Search Results for: PFAS

‘PFAS-free’ claim for turf replacement at Philly’s FDR park: Is it true?

The Philadelphia Inquirer asked the three turf companies the city might hire for samples of their product so the newspaper could test it. None would reply.

A $250 million to redesign South Philly's FDR Park calls for the creation of a dozen artificial turf fields.
A $250 million redesign of South Philly’s FDR Park calls for the creation of a dozen artificial turf fields. Yong Kim / Staff Photographer

By David Gambacorta and Barbara Laker, Philadelphia Inquirer, July 25, 2024, 5:00 a.m. ET

A blue sign, draped across a perimeter of cyclone fencing, greets anyone who happens by Broad Street and Pattison Avenue with a cheerful message: “Welcome to your new FDR Park.”

Plastered next to the sign are renderings of proposed renovations, gauzy images of green spaces and happy visitors. The city’s $250 million vision for the South Philadelphia park still calls for some of that green to be fake: a dozen artificial turf playing fields.

In March, 11 residents sued the city in Orphans’ Court, and sought a preliminary injunction to bring work on the park’s makeover to a halt. Among the residents’ concerns was the likelihood that the turf fields would contain PFAS, or per- and polyfluoroalkyl substances — so-called “forever chemicals” that have been linked to multiple types of cancer, and are found in a range of everyday items, including turf and firefighters’ protective equipment.

Lawyers for the city, in a response filed in court in April, wrote that three companies that are in the running to provide the turf for FDR Park have “provided written guarantees that their products do not contain PFAs.”

Eleven community residents have sued the city in an attempt to halt construction work at FDR Park.
Eleven community residents have sued the city in an attempt to halt construction work at FDR Park.Heather Khalifa / Staff Photographer

The Inquirer contacted the three companies that the city is considering — FieldTurf, Shaw Sports Turf, and Sprinturf — and asked if each would provide samples of their turf.

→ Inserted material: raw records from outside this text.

Definition map_find (m : gmap Z recv_task) (fd : Z) : option Z :=
  match m !! fd with
  | Some _ => Some fd
  | None => None
  end.

Definition map_next (m : gmap Z recv_task) (k : Z) : option Z :=
  head (filter (λ x, k < x) (keys m)).

(** [it = m.erase(it)]: erasing [end()] is undefined. *)
Definition map_erase (m : gmap Z recv_task) (it : option Z)
  : outcome (gmap Z recv_task * option Z) :=
  match it with
  | None => Undefined "std::map::erase(end())"
  | Some k => Ok (delete k m, map_next m k)
  end.

(** [active_sockets.rbegin()->first]. *)
Definition map_rbegin (m : gmap Z recv_task) : option Z := last (keys m).

(** *** The registration interface

    [wr] is what [write(pipefd[1], &msg, sizeof(msg))] answers. The last
    component of the result is the message handed to [write], if the call
    got that far. *)

(** [bool add_socket_handler(int fd, task_callback_t handler)]. *)
Definition add_socket_handler (wr : Z) (fd : Z) (handler : recv_task) (s : state)
  : bool * state * option ctrl_cmd_t :=
  if decide (fd < 0) then
    (false, rxSock LError "Provided SCTP socket must be already open" [] s, None)
  else if decide (is_Some (active_sockets s !! fd)) then
    (false, rxSock LError "Tried to register fd=%d, but this fd already exists" [fd] s, None)
  else
    let s := set_active_sockets (<[fd := handler]> (active_sockets s)) s in
    let msg := CtrlCmd NEW_FD fd in
    if decide (wr ≠ sizeof_ctrl_cmd_t) then
      (false, rxSock LError "while writing to control pipe" [] s, Some msg)
    else
      (true, rxSock LDebug "socket fd=%d has been registered." [fd] s, Some msg).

The newspaper wanted to test samples of the companies’ turf for PFAS. None of the three companies responded.

But in its court filing, the city included a Shaw Industries lab report, which purportedly showed that no PFAS were detected in its product.

The Inquirer shared that report with two experts on forever chemicals: Graham Peaslee, a physicist at the University of Notre Dame, and Kyla Bennett, a former EPA official who now directs science policy for Public Employees for Environmental Responsibility.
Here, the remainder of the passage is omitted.